The Anthony Kill, also called Tenandeho Creek, is a stream ("kill") in Saratoga County, New York approximately 8 mi long. Its source is the east end of Round Lake, and it flows east into the Hudson River in Mechanicville. It drains an area of approximately 53 sqmi.

The Native name "Ta-nen-da-ho-wa" has been translated "great point". In English the name was formerly "Anthony's Kill", or the "St. Anthony Kill," but there seems to be no record of its origin. The will of Robert Livingston, dated 1728, refers to "a creek commonly called Anthony's kill."

==Recreation==
The Kill is popular with kayakers and canoeists. In the short spring snowmelt season it is "a class II run with several named rapids." The Tenandeho Whitewater Derby is held annually, and normally attracts 50 entrants.
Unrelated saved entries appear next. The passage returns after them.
Lemma str_ind (P : string -> Prop) :
  (forall s, (forall s', (String.length s' < String.length s)%nat -> P s') -> P s) -> forall s, P s.
Proof.
  intros H s. remember (String.length s) as n eqn:En. assert (Hn : (String.length s <= n)%nat) by lia. clear En. revert s Hn.
  induction n as [|n IH]; intros s Hn; apply H; intros s' Hs; [lia|]. apply IH. lia.
Qed.

Lemma scan_str_length s t rest :
  scan_str s = Some (t, rest) -> (String.length rest < String.length s)%nat /\ (1 <= String.length t)%nat.
Proof.
  revert s t rest. apply (str_ind (fun s => forall t rest, scan_str s = Some (t, rest) -> _)).
  intros [|a s1] IH t rest; [done|]. cbn [scan_str].
  assert (Hemit : forall p s', (String.length s' <= String.length s1)%nat -> emit p (scan_str s') = Some (t, rest) ->
    (String.length rest < String.length (String a s1))%nat /\ (1 <= String.length t)%nat).
  { intros p s' Hs (t' & E & ->)%emit_Some. destruct (IH s' ltac:(cbn; lia) t' rest E). rw slength_app. cbn. lia. }
  repeat (case_match; subst; try done);
    try (by (intros [= <- <-]; cbn; lia)); try (intros E; refine (Hemit _ _ _ E); cbn; lia).
Qed.

Lemma skip_length s : (String.length (skip s) <= String.length s)%nat.
Proof. induction s as [|a s IH]; [done|]. cbn. destruct (is_ws a); cbn; lia. Qed.
Lemma expect_length c s s' : expect c s = Some s' -> (String.length s' < String.length s)%nat.
Proof. unfold expect. pose proof (skip_length s). destruct (skip s) as [|a s0]; [done|]. cbn in *. case_match; naive_solver lia. Qed.
Lemma digits_length s : (String.length (digits s).2 <= String.length s)%nat.
Proof. induction s as [|a s IH]; [done|]. cbn. destruct (is_digit a); cbn; lia. Qed.

Lemma scan_exp_length s t rest : scan_exp s = Some (t, rest) -> (String.length rest <= String.length s)%nat.
Proof.
  unfold scan_exp. destruct s as [|a s1]; [by intros [= <- <-]|]. destruct (_ || _); [|by intros [= <- <-]].
  destruct (match s1 with String b s2 => _ | EmptyString => _ end) as [sign s2] eqn:E2.
  assert (Hs : (String.length s2 <= String.length s1)%nat) by (destruct s1 as [|b s2']; [|destruct (_ || _)]; injection E2 as <- <-; cbn; lia).
  pose proof (digits_length s2). destruct (digits s2) as [ds r2]. case_bool_decide; [done|]. intros [= <- <-]. cbn in *. lia.
Qed.
Lemma scan_frac_length s t rest : scan_frac s = Some (t, rest) -> (String.length rest <= String.length s)%nat.
Proof.
  unfold scan_frac. destruct s as [|a s1]; [apply scan_exp_length|]. destruct (Ascii.eqb a "."); [|apply scan_exp_length].
  pose proof (digits_length s1). destruct (digits s1) as [ds r2]. case_bool_decide; [done|].
  intros (t' & E%scan_exp_length & _)%emit_Some. cbn in *. lia.
Qed.
Lemma scan_number_length s t rest :
  scan_number s = Some (t, rest) -> (String.length rest < String.length s)%nat.
Proof.
  assert (Hint : forall s t, scan_int s = Some (t, rest) -> (String.length rest < String.length s)%nat).
  { intros [|a s1] t0; [done|]. cbn [scan_int]. pose proof (digits_length s1).
    repeat case_match; [| |done]; intros (t' & E%scan_frac_length & _)%emit_Some; cbn; lia. }
  destruct s as [|a s1]; [done|]. cbn [scan_number]. destruct (Ascii.eqb a "-"); [|apply Hint].
  intros (t' & E%Hint & _)%emit_Some. cbn. lia.
Qed.
Lemma scan_word_length w s t rest : w <> "" -> scan_word w s = Some (t, rest) -> (String.length rest < String.length s)%nat.
Proof.
  unfold scan_word. intros Hw. destruct (cut_prefix w s) as [r|] eqn:E; [|done]. intros [= <- <-].
  apply cut_prefix_Some in E as ->. rw slength_app. destruct w; [done|cbn; lia].
Qed.
(** The steps of a scan through members and elements. *)
Lemma scan_members_Some n s t rest :
  scan_members (S n) s = Some (t, rest) ->
  exists s1 key s2 s3 value s4, expect dquote s = Some s1 /\ scan_str s1 = Some (key, s2) /\ expect ":" s2 = Some s3 /\
    scan_value n s3 = Some (value, s4) /\
    ((exists s5 t', expect "," s4 = Some s5 /\ scan_members n s5 = Some (t', rest) /\ t = (member key value +:+ ",") +:+ t') \/
     (expect "," s4 = None /\ expect "}" s4 = Some rest /\ t = member key value +:+ "}")).
Proof.
  cbn [scan_members]. destruct (expect dquote s) as [s1|] eqn:E1; [|done]. cbn [mbind option_bind].
  destruct (scan_str s1) as [[key s2]|] eqn:E2; [|done]. cbn [mbind option_bind].
  destruct (expect ":" s2) as [s3|] eqn:E3; [|done]. cbn [mbind option_bind].
  destruct (scan_value n s3) as [[value s4]|] eqn:E4; [|done]. cbn [mbind option_bind].
  intros H. exists s1, key, s2, s3, value, s4. split_and!; [done..|].
  destruct (expect "," s4) as [s5|] eqn:E5.
  - left. apply emit_Some in H as (t' & H & ->). eauto.
  - right. destruct (expect "}" s4) as [s5|] eqn:E6; [|done]. by injection H as <- <-.
Qed.

Lemma scan_elements_Some n s t rest :
  scan_elements (S n) s = Some (t, rest) ->
  exists value s1, scan_value n s = Some (value, s1) /\
    ((exists s2 t', expect "," s1 = Some s2 /\ scan_elements n s2 = Some (t', rest) /\ t = (value +:+ ",") +:+ t') \/
     (expect "," s1 = None /\ expect "]" s1 = Some rest /\ t = value +:+ "]")).
Proof.
  cbn [scan_elements]. destruct (scan_value n s) as [[value s1]|] eqn:E1; [|done]. cbn [mbind option_bind].
  intros H. exists value, s1. split; [done|]. destruct (expect "," s1) as [s2|] eqn:E2.
  - left. apply emit_Some in H as (t' & H & ->). eauto.
  - right. destruct (expect "]" s1) as [s2|] eqn:E3; [|done]. by injection H as <- <-.
Qed.

Lemma scan_lengths n :
  (forall s t rest, scan_value n s = Some (t, rest) -> (String.length rest < String.length s)%nat) /\
  (forall s t rest, scan_members n s = Some (t, rest) -> (String.length rest < String.length s)%nat) /\
  (forall s t rest, scan_elements n s = Some (t, rest) -> (String.length rest < String.length s)%nat).
Proof.
  induction n as [|n (IHv & IHm & IHe)]; [done|]. split_and!; intros s t rest.
  - cbn [scan_value]. pose proof (skip_length s). destruct (skip s) as [|a s1]; [done|]. cbn [String.length] in *.
    repeat (case_match; subst); intros E; try (injection E as <- <-); try (apply emit_Some in E as (t' & E & ->));
      repeat match goal with
      | H : expect _ _ = Some _ |- _ => apply expect_length in H
      | H : scan_str _ = Some _ |- _ => apply scan_str_length in H as [H _]
      | H : scan_members _ _ = Some _ |- _ => apply IHm in H
      | H : scan_elements _ _ = Some _ |- _ => apply IHe in H
      | H : scan_word _ _ = Some _ |- _ => apply scan_word_length in H; [|done]
      | H : scan_number _ = Some _ |- _ => apply scan_number_length in H
      end; cbn in *; lia.
  - intros (s1 & key & s2 & s3 & value & s4 & E1%expect_length & E2%scan_str_length & E3%expect_length & E4%IHv &
      [(s5 & t' & E5%expect_length & E6%IHm & _)|(_ & E5%expect_length & _)])%scan_members_Some; lia.
  - intros (value & s1 & E1%IHv & [(s2 & t' & E2%expect_length & E3%IHe & _)|(_ & E2%expect_length & _)])%scan_elements_Some; lia.
Qed.

(** More fuel than twice the length of the text changes nothing. *)
Lemma scan_fuel n :
  (forall m s, (2 * String.length s <= n)%nat -> (n <= m)%nat -> scan_value n s = scan_value m s) /\
  (forall m s, (2 * String.length s + 1 <= n)%nat -> (n <= m)%nat -> scan_members n s = scan_members m s) /\
  (forall m s, (2 * String.length s + 1 <= n)%nat -> (n <= m)%nat -> scan_elements n s = scan_elements m s).
Proof.
  induction n as [|n (IHv & IHm & IHe)].
  - split_and!; intros m s Hs Hm; [|lia..]. destruct s; [|cbn in Hs; lia]. by destruct m.
  - split_and!; intros m s Hs Hm; (destruct m as [|m]; [lia|]).
    + cbn [scan_value]. pose proof (skip_length s). destruct (skip s) as [|a s1]; [done|]. cbn in *.
      rw (IHm m s1) ?(IHe m s1) //; lia.
    + cbn [scan_members]. destruct (expect dquote s) as [s1|] eqn:E1; [|done]. cbn [mbind option_bind].
      destruct (scan_str s1) as [[key s2]|] eqn:E2; [|done]. cbn [mbind option_bind].
      destruct (expect ":" s2) as [s3|] eqn:E3; [|done]. cbn [mbind option_bind].
      apply expect_length in E1, E3. apply scan_str_length in E2 as [E2 _]. rw -(IHv m s3); [lia..|].
      destruct (scan_value n s3) as [[value s4]|] eqn:E4; [|done]. cbn [mbind option_bind]. apply scan_lengths in E4.
      destruct (expect "," s4) as [s5|] eqn:E5; [|done]. apply expect_length in E5. rw (IHm m s5) //; lia.
    + cbn [scan_elements]. rw -(IHv m s); [lia..|]. destruct (scan_value n s) as [[value s1]|] eqn:E1; [|done].
      cbn [mbind option_bind]. apply scan_lengths in E1. destruct (expect "," s1) as [s2|] eqn:E2; [|done].
      apply expect_length in E2. rw (IHe m s2) //; lia.
Qed.

(** [scan] is the scanner with any fuel that is large enough. *)
Lemma scan_enough m s : (2 * String.length s <= m)%nat -> scan_value m s = scan s.
Proof. intros Hm. unfold scan. symmetry. by apply scan_fuel. Qed.
(** *** Compact texts scan as they are *)

(** A byte of the output that is no quote and no escape was copied. *)
Lemma scan_str_copied s b t rest :
  scan_str s = Some (String b t, rest) -> Ascii.eqb b dquote = false -> Ascii.eqb b backslash = false ->
  exists s', s = String b s' /\ scan_str s' = Some (t, rest).
Proof.
  intros E Hq Hb. destruct s as [|a s1]; [done|]. revert E. cbn [scan_str].
  assert (Hesc : forall p r, emit (String backslash p) r = Some (String b t, rest) -> False).
  { intros p r (t' & _ & E)%emit_Some. rw sapp_cons in E. injection E as -> _. by rw Ascii.eqb_refl in Hb. }
  assert (Hcopy : emit (bytes a) (scan_str s1) = Some (String b t, rest) ->
    exists s', String a s1 = String b s' /\ scan_str s' = Some (t, rest)).
  { intros (t' & E & [= -> ->])%emit_Some. rw sapp_nil_l. eauto. }
  destruct (Ascii.eqb a dquote); [intros [= <- <- <-]; by rw Ascii.eqb_refl in Hq|].
  destruct (Ascii.eqb_spec a backslash) as [->|_].
  { repeat (case_match; try done); by intros E%Hesc. }
  destruct (_ <? _)%N; [done|]. destruct (html a); [by intros E%Hesc|].
  destruct s1 as [|b1 [|c1 s3]]; [exact Hcopy..|]. destruct (line_sep a b1 c1); [by intros E%Hesc|exact Hcopy].
Qed.

Lemma scan_str_compact s t rest rest' : scan_str s = Some (t, rest) -> scan_str (t +:+ rest') = Some (t, rest').
Proof.
  revert s t. apply (str_ind (fun s => forall t, scan_str s = Some (t, rest) -> _)). intros [|a s1] IH t; [done|]. cbn [scan_str].
  destruct (Ascii.eqb a dquote) eqn:E1; [by intros [= <- <-]|]. destruct (Ascii.eqb a backslash) eqn:E2.
  - destruct s1 as [|e s2]; [done|]. destruct (simple_escape e) eqn:E3.
    + intros (t' & E & ->)%emit_Some. rw sapp_assoc !sapp_cons sapp_nil_l. cbn [scan_str]. rw E1 E2 E3 (IH s2) //. cbn; lia.
    + destruct (Ascii.eqb e "u") eqn:E4; [|done]. destruct s2 as [|h1 [|h2 [|h3 [|h4 s3]]]]; try done.
      destruct (_ && _ && _ && _) eqn:E5; [|done]. intros (t' & E & ->)%emit_Some. rw sapp_assoc !sapp_cons sapp_nil_l.
      cbn [scan_str]. rw E1 E2 E3 E4 E5 (IH s3) //. cbn; lia.
  - destruct (_ <? _)%N eqn:E3; [done|]. destruct (html a) eqn:E4.
    { intros (t' & E & ->)%emit_Some. rw sapp_assoc scan_u_escape (IH s1) //. cbn; lia. }
    assert (Hcopy : match s1 with String b (String c _) => line_sep a b c = false | _ => True end ->
      emit (bytes a) (scan_str s1) = Some (t, rest) -> scan_str (t +:+ rest') = Some (t, rest')).
    { intros Hl (t' & E & ->)%emit_Some. rw sapp_assoc sapp_cons sapp_nil_l scan_copy //; [|rw (IH s1) //; cbn; lia].
      destruct (t' +:+ rest') as [|b [|c X]] eqn:Et; [done..|]. destruct (line_sep a b c) eqn:El; [exfalso|done].
      destruct (scan_str_length _ _ _ E) as [_ Ht]. destruct t' as [|b' t2]; [cbn in Ht; lia|]. rw sapp_cons in Et. injection Et as -> Et.
      unfold line_sep in El. apply andb_true_iff in El as [[Ea ->%Ascii.eqb_eq]%andb_true_iff Hc].
      apply scan_str_copied in E as (s2 & -> & E); [|done..]. destruct (scan_str_length _ _ _ E) as [_ Ht2].
      destruct t2 as [|c' t3]; [cbn in Ht2; lia|]. rw sapp_cons in Et. injection Et as -> Et.
      apply scan_str_copied in E as (s3 & -> & E); [|by apply orb_true_iff in Hc as [->%Ascii.eqb_eq| ->%Ascii.eqb_eq]..].
      unfold line_sep in Hl. by rw Ea Hc in Hl. }
    destruct s1 as [|b [|c s3]]; [by apply Hcopy..|]. destruct (line_sep a b c) eqn:E5; [|by apply Hcopy].
    intros (t' & E & ->)%emit_Some. rw sapp_assoc scan_u_escape (IH s3) //. cbn; lia.
Qed.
Outside of the spring season, "Anthony Kill is a slow moving marshy river that bends and meanders."

In 2014 The New York State Department of Environmental Conservation (DEC) opened a boat launch or the west side of Round Lake, replacing an informal launch site, which provides access to the Anthony Kill.

==Geology==
The Anthony Kill is notable because its size is "out of proportion to the breadth and depth of the valley." "There is quite conclusive evidence that in late glacial times waters from the flooded Mohawk river coursed through this system of channels, discharging into the waters of the Hudson valley at Mechanicville. At a later time the Mohawk became established in its present course, and the Anthony kill, draining the old channel as far back as the divide at the head of Ballston Lake, is the shrunken remnant of the much larger stream through whose erosive work the present relatively large valley was formed."